I think this is a wonderfully done version of The Merchant of Venice that suffers from some inevitable balance problems.
I don’t think the casting, costuming or cinematography could have been better and the soundtrack is a particular triumph.
It’s a difficult and problematic play and this production did much, possibly too much, to address the issues inherent therein.
This is a Pacino vehicle and that’s saying something considering the cast. (Jeremy Irons, Joseph Fiennes, Lynn Collins)
He glowers and gnashes and stares forlornly in a way that feels sympathetic and off putting all at once.
He’s taken a role that was meant to as a caricature of a morality play villain and turned it into a fully realized human being. He’s done a better job at it than I’ve seen and kept to the text. The successes and failures of the rest of the play lay mostly at the feet of the choices he’s made to do that.
The Merchant of Venice is a comedy. We must bear in mind that comedy means happy ending in these plays and not as we modernly define it (as funny).
Because Pacino succeeds so well with humanizing Shylock none of the funny stuff lands.
I know this is a directorial/production decision as well and I can’t fault it because I doubt very much the movie would have been made otherwise.
So given that the tone is so grim, how does everything else fit?
It feels like Venice in the late 1500’s.
It does a good job of effective scene setting. It is lush and beautiful.
Just look at these gorgeous shots.
They could each be a painting.
Lynn Colin’s has the least encumbered role of the main cast and plays an interesting and effective Portia.
The Great Courses lecture advises us to view this play as a fairy tale. That is the best and most valid reading in my view as well.
In its romantic plot Bassanio woos Portia and wins her by choosing the right box of 3 while solving a riddle about the nature of love.
Bassanio has spent all his own money and needs to borrow some from an older friend (lover?) Antonio.
Antonio is out of ready cash but he has 3 ships out, any of which is worth lots of money. Antonio therefore an agrees to co-sign on a giant loan so that young Bassanio can go woo in style.
They get the loan from Shylock. Shylock is a money lending Jew who hates Antonio and will only give the loan with a pound of Antonio’s flesh as collateral.
In Venice of the 1500s a money lender (Usurer) was pretty much guaranteed to be a Jew as that was the only group of people allowed to lend money.
It’s important when watching this play to pay attention to how it’s been viewed in the past.

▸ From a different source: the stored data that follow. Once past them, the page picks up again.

(** * Untangle: the level generator and the tangle engine of GameScene.tsx

    A shallow embedding of [generateLevel], [doIntersect],
    [checkIntersections], [checkWinCondition], the mounting of a level and
    the pointer handlers of src/components/GameScene.tsx, with the data
    types of the repository's types file (Point, Rope, LevelData), and of
    the state handlers of the [App] component that hosts the scene.

    Numbers.  A JavaScript number is an IEEE 754 binary64 value; it is
    modelled by Rocq's primitive [float], whose operations are the same
    correctly rounded binary64 operations.  The arithmetic of the engine is
    written once over the interface [JsNumber] and instantiated at [float]
    (what the program runs) and at [Q] (exact arithmetic, used only to
    state what holds up to rounding).  Integer-valued quantities of the
    generator (level index, node count, loop counters, node indices) are
    modelled in [Z]: the level index is an integer (the application passes
    1..100), and integer arithmetic is exact in binary64 below 2^53.  The
    fractional quantities (density, positions, draws) are binary64.

    Host functions.  [Math.random] is a stream of draws [nat -> float];
    [Math.cos] and [Math.sin] are implementation-approximated in
    ECMAScript and are parameters of the generator. *)

From Stdlib Require Import ZArith QArith Qabs Lia Lqa Qfield Floats.
From stdpp Require Import base strings pretty list gmap.

Set Warnings "-inexact-float,-clear-no-such-hyp".
Local Open Scope Z_scope.

(* ------------------------------------------------------------------ *)
(** * Numbers *)

(** The operations the engine uses on numbers. [n_0_001] and [n_0_05] are
    the literals [0.001] and [0.05] of [doIntersect]. *)
Class JsNumber (T : Type) := {
  n_add : T -> T -> T;
  n_sub : T -> T -> T;
  n_mul : T -> T -> T;
  n_div : T -> T -> T;
  n_abs : T -> T;
  n_ltb : T -> T -> bool;
  n_min : T -> T -> T;
  n_max : T -> T -> T;
  n_of_Z : Z -> T;
  n_0_001 : T;
  n_0_05 : T
}.

Declare Scope num_scope.
Delimit Scope num_scope with num.
Infix "+" := n_add : num_scope.
Infix "-" := n_sub : num_scope.
Infix "*" := n_mul : num_scope.
Infix "/" := n_div : num_scope.
Infix "<?" := n_ltb : num_scope.

(** The binary64 value of an integer (round to nearest even). *)
Definition of_Z (z : Z) : float :=
  SF2Prim (binary_normalize prec emax z 0 false).

(** [Math.min] and [Math.max] on two numbers: NaN if either is NaN, and
    [-0] is smaller than [+0]. *)
Definition Math_min (a b : float) : float :=
  if (is_nan a || is_nan b)%bool then nan
  else if (a <? b)%float then a
  else if (b <? a)%float then b
  else if get_sign a then a else b.

Definition Math_max (a b : float) : float :=
  if (is_nan a || is_nan b)%bool then nan
  else if (a <? b)%float then b
  else if (b <? a)%float then a
  else if get_sign a then b else a.

(** [Math.floor] of a finite number, as an integer (rounding towards
    minus infinity). The generator applies it to finite values only; NaN
    and the infinities, which [Math.floor] returns unchanged, are sent to
    0 here. *)
Definition Math_floor (v : float) : Z :=
  match Prim2SF v with
  | S754_finite s m e =>
      let n := if s then Zneg m else Zpos m in
      if 0 <=? e then n * 2 ^ e else n / 2 ^ (- e)
  | _ => 0
  end.

#[export] Instance binary64 : JsNumber float := {
  n_add := PrimFloat.add;
  n_sub := PrimFloat.sub;
  n_mul := PrimFloat.mul;
  n_div := PrimFloat.div;
  n_abs := PrimFloat.abs;
  n_ltb := PrimFloat.ltb;
  n_min := Math_min;
  n_max := Math_max;
  n_of_Z := of_Z;
  n_0_001 := 0.001%float;
  n_0_05 := 0.05%float
}.

Definition Qltb (a b : Q) : bool := negb (Qle_bool b a).

(** Exact rational arithmetic: the same operations without rounding. *)
#[export] Instance exactQ : JsNumber Q := {
  n_add := Qplus;
  n_sub := Qminus;
  n_mul := Qmult;
  n_div := Qdiv;
  n_abs := Qabs;
  n_ltb := Qltb;
  n_min := fun a b => if Qltb b a then b else a;
  n_max := fun a b => if Qltb a b then b else a;
  n_of_Z := inject_Z;
  n_0_001 := (1 # 1000)%Q;
  n_0_05 := (5 # 100)%Q
}.

(* ------------------------------------------------------------------ *)
(** * Data model (the types file and the scene objects) *)

Module Vector3.
Record t (T : Type) := mk { x : T; y : T; z : T }.
Arguments mk {T}.
Arguments x {T}.
Arguments y {T}.
Arguments z {T}.
End Vector3.

Module Point.
Record t (T : Type) := mk {
  id : string; x : T; y : T; z : T; color : string }.
Arguments mk {T}.
Arguments id {T}.
Arguments x {T}.
Arguments y {T}.
Arguments z {T}.
Arguments color {T}.
End Point.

By the time the movie gets to the pivotal courtroom scene all the characters have been fully established and they get to be their best or at least most authentic selves.
Bassanio is a slimy bastard, Antonio is a pitiable victim, Shylock is a stubborn and vindictive fool, and only Portia comes out well as the (Shakespeare typical) cross dressing young lawyer.
The argument that Shylock is Shakespeare's first tragic hero is strong here. He paints himself into the corner of merciless inflexibility and suffers for it.
After this scene the movie falls apart. The “happy ending” feels jarring nasty.
I think Mariam will write more about that as it bothered her more.
Things that potentially could have worked in a slapstick/vaudeville style are uncomfortable in a serious drama setting.
The couples (Bassanio and Portia) and their servants (including Shylock’s now Christian daughter Jessica) all pair of happily in prosperity and joy.
The movie knows that this ending doesn’t work and follow it up with a no play scene of Shylocks daughter Jessica looking forlornly into the Venice lagoon.
I don’t love this play but am impressed by the movie.
None of the characters are speaking to me and I don’t like the dehumanizing of Shylock.
I think the fairytale reading is right but it’s not a fairytale I like either.
It’s weird that I’m giving the 4 star rating given all that but it’s just so well done.
Mariam said that it’s one of the most contemporarily relevant plays we’ve watched so far. That probably has something to do with it.
I think it was the music that took me from my expected 3.5 up to a 4.
It’s just transporting.
The Merchant of Venice - 4 stars for production
Mom score - 0 stars
This play really could have used some moms. I feel like a mom or even better some wives and moms would have injected a modicum of sense and restraint and maybe even compassion into the heads of these stories.
This is probably only due to my mom-ness.
They after moms did nothing of the sort for Romeo and Juliet.